岡山県、鳥取県、大阪府、滋賀県、富山県、新潟県、宮城県と日本を横断する 2 週間程の日程を組みました。
もちろんプレス機を売るための営業です。
毎日、昼間に 2 件から 3 件のお客様を訪問して、夜に報告書を書き溜めました。
英語の報告書の内容はどれも「近々に購入予定はなさそうです」という内容のものばかりになりました。
円形脱毛がはじまる
この当時、僕は仕事以外では 4 号機のパチスロにはまっていました。
ミリオンゴットやスーパービンゴという時速 5,000 枚を超える出玉性能のある爆裂機に魅了されていました。
平日は仕事が終わるとすぐにパチンコホールへ出かけていました。
休日もホールの開店から閉店まで友人とパチスロを打ちに出かけていました。
そして借金が 200 万円に達してしまうという頃、髪の毛が抜け始めました。
円形脱毛症というものでした。
500 円玉位の大きさの円形部分から完全に髪が抜け落ちます。
そして一箇所目が抜け落ちて生え始めると別の二箇所目がまた抜け始めるという状態でした。
借金をいつ返し終わるんだろうと考えるほど、円形脱毛も続きました。
仕事でうまく結果が出せないプレッシャーも重なったのかもしれません。
1 台数千万円もするプレス機でしたが、僕は 1 台も売れていませんでした。
働く場所や人のつながり方について考える
ホッホ社長の会社はホッホさんのつながりのある方達で成り立っている会社でした。
主要なメンバーは元々の友人だったようにホッホ社長の元へ集まってきたようでした。
面接を受けて採用されたのはニシオさんとサワラ君と僕の若い 3 人だけです。
プレス機を使用する製造現場の海外への移転が増えていました。
僕の働くプレスメーカーもシンガポール支社の方が日本よりも新規の注文や修理の依頼が増えているようでした。

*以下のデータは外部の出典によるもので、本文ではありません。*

(** * glob.cpp: wildcard matching, embedded and verified

    The C++ source is a header-style translation unit of templates over a
    character type [CharT] and a compile-time case-sensitivity tag:

    - [lowercase_bit], [to_lower], [is_alpha]: the character classifier;
    - [wildcard_comparator]: the predicate handed to [std::mismatch];
    - [glob] on iterators: the scan/backtrack loop;
    - the [string_view], generic, [fixed_string] and [glob_me] entry points.

    Characters are integers ([Z]); a character type is described by its
    width and signedness, and every conversion to [CharT] that the source
    performs is written out as [to_CharT].  An iterator range [[it, end)] is
    the list of the characters that remain in it. *)

From Stdlib Require Import ZArith List Bool Lia String Ascii.
Import ListNotations.

Local Open Scope Z_scope.

(** ** Character types *)

(** A character type of the templates: [char], [wchar_t], [char8_t],
    [char16_t], [char32_t] ... Every one of them has at least 8 bits. *)
Class CharT : Type := {
  char_bits : Z;
  char_signed : bool;
  char_bits_ok : (8 <=? char_bits) = true
}.

#[export] Instance char_t : CharT :=
  {| char_bits := 8; char_signed := true; char_bits_ok := eq_refl |}.
#[export] Instance unsigned_char_t : CharT :=
  {| char_bits := 8; char_signed := false; char_bits_ok := eq_refl |}.
#[export] Instance char16_t : CharT :=
  {| char_bits := 16; char_signed := false; char_bits_ok := eq_refl |}.
#[export] Instance char32_t : CharT :=
  {| char_bits := 32; char_signed := false; char_bits_ok := eq_refl |}.
#[export] Instance wchar_t : CharT :=
  {| char_bits := 32; char_signed := true; char_bits_ok := eq_refl |}.
(** The type integer promotion gives for the narrow character types. *)
#[export] Instance int_t : CharT :=
  {| char_bits := 32; char_signed := true; char_bits_ok := eq_refl |}.

(** The values a character type holds. *)
Definition in_range {T : CharT} (z : Z) : Prop :=
  if char_signed then - 2 ^ (char_bits - 1) <= z < 2 ^ (char_bits - 1)
  else 0 <= z < 2 ^ char_bits.
(** X17: the domain that is compared with the organisation's is the text
    between the first and the second at sign of the owner's address (up
    to the end when there is only one), whatever follows.  In a run that
    reaches the lookup of the owner: if that text equals the
    organisation's domain in lower case, the run goes on to request
    credentials for the whole address (or ends by the overflow of the
    end time); otherwise it stops with the private reply that names the
    organisation's domain. *)
Theorem owner_domain_is_second_segment (py : PyRuntime) (E : Env) (command : Command)
    (fs : Files) (name domain rest : str) :
  directory_email E (cmd_user_id command) = Some (name ++ [ch_at] ++ domain ++ rest) →
  ch_at ∉ name → ch_at ∉ domain → (rest = [] ∨ head rest = Some ch_at) →
  EvUsersInfo (cmd_user_id command) ∈ trace (handle_mtg_command py E command fs) →
  (str_lower py domain = str_lower py (GOOGLE_WORKSPACE_DOMAIN E) →
     (∃ e, outcome (handle_mtg_command py E command fs) = Raised e ∧
           exn_cls e = OverflowError) ∨
     EvCredentials (name ++ [ch_at] ++ domain ++ rest)
       ∈ trace (handle_mtg_command py E command fs)) ∧
  (str_lower py domain ≠ str_lower py (GOOGLE_WORKSPACE_DOMAIN E) →
     ∃ before,
       handle_mtg_command py E command fs
         = (Returned, fs,
            before ++
              [EvUsersInfo (cmd_user_id command);
               EvRespond (u "このコマンドは " ++ GOOGLE_WORKSPACE_DOMAIN E
                          ++ u " ドメインのユーザーのみ利用できます。") None])).
Proof.
  intros Hdir Hname Hdomain Hrest.
  pose proof (split_at_second name domain rest Hname Hdomain Hrest) as Hsecond.
  mtg_cases py E command fs; unfold trace, outcome; simpl; intros Hin;
    try (exfalso; trace_in Hin; fail);
    rewrite Hdir in *; simplify_eq.
  all: split; intros Hdom; try done.
  all: try (right; find_event; fail).
  all: try (match goal with
            | |- context [[EvUsersInfo ?x; ?r]] =>
                match goal with
                | |- context [?a :: ?b :: ?c :: ?d :: ?e :: [EvUsersInfo x; r]] =>
                    by exists [a; b; c; d; e]
                | |- context [?a :: ?b :: ?c :: ?d :: [EvUsersInfo x; r]] =>
                    by exists [a; b; c; d]
                end
            end).
  all: try (left; eexists; split; [reflexivity|]).
  all: try (unfold end_time in Hend; repeat case_match; simplify_eq; done).
  all: right; rewrite !elem_of_cons, ?elem_of_app, ?elem_of_cons; auto 20.
Qed.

両課長とリーさんにジンさんも海外への出張が増えてきました。
いずれ近いうちに日本法人のメンバーもインドか中国法人へ移動する日もくるかもしれないと僕も考えるようになりました。
「好き」を仕事にする
一年近く経っても僕の英語の報告書はあいかわらずホッホ社長を悩ませていました。
良くわからない僕の英語にホッホ社長は唸っていました。
僕は自分がパチスロ依存症だと自覚し始めた頃でした。
でも依存症を治そうとは思いませんでした。
むしろ、これほどまでに好きなのは「これを仕事にしろという合図なのでは」と僕は考えました。
好きなパチスロを売る仕事に就きたい。
そう思い始めたら、ホッホ社長に退職を申し出ていました。
ホッホ社長は「売れない時は売れないんですよ。気にしてはいけませんよ」と優しい気配りをしてくれました。

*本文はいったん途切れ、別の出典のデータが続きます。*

(** * Bannerlord mod generator: a shallow embedding of [generate_mod.py]

    The script scaffolds a mod project: it creates a directory tree, renders
    five text templates by literal placeholder substitution, and writes a
    README.  The embedding follows the script function by function:

    - Python [str] is [string]; [str.replace] is [str_replace], a
      left-to-right scan for non-overlapping occurrences;
    - a Python [dict] with string keys is a [gmap string string]; a dict
      whose iteration order matters ([TEMPLATES], [replacements]) is an
      association list in insertion order;
    - [pathlib.Path] is the list of its [parts] (POSIX flavour);
    - the file system is a finite map from paths to nodes, threaded together
      with the lines printed on standard output through a state-and-exception
      monad [M]; a raised exception keeps the world as it was at the raise.

    Outside the model: text encodings, permissions, symbolic links, the
    meaning of [..] in a path, and the parsing of the command line by
    [argparse] ([main] starts from the options that were given). *)

From stdpp Require Import base option list gmap strings fin_maps.
From Stdlib Require Import Ascii.

(** ** Python exceptions raised by the modelled code *)

Definition path := list string.

Inductive exn :=
  | KeyError (key : string)
  | FileNotFoundError (p : path)
  | FileExistsError (p : path)
  | NotADirectoryError (p : path)
  | IsADirectoryError (p : path)
  | SystemExit (code : nat).

(** Pure code that may raise: [inl e] is a raised exception. *)
Definition result (A : Type) : Type := exn + A.

Definition rbind {A B} (r : result A) (k : A → result B) : result B :=
  match r with
  | inl e => inl e
  | inr a => k a
  end.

「次の会社でも営業をするなら、ここにいても同じことですよ」
ホッホ社長すいません。
僕は無計画で先を見通す能力が著しく欠けています。
今、好きなことに夢中でありたいとしか考えられない人間です。
ナゴヤ課長は営業職をやめて一緒にメンテナンスをやろうと誘ってくださいました。
それでも僕は強引に退職しました。
皆様、本当にこれまでありがとうございました。
僕は身勝手で皆様に迷惑をかけてばかりで申し訳ございません。
ただ、皆様のおかげで好きなことを仕事にしようと決めることができました。
先日、十数年ぶりに僕の LINE 友達にホッホ社長が加わりました。
顔写真を見るとあいかわらず、ハリソン・フォードにそっくりでした。
僕の転職の話は、まだまだ転々と続きます。
ではでは。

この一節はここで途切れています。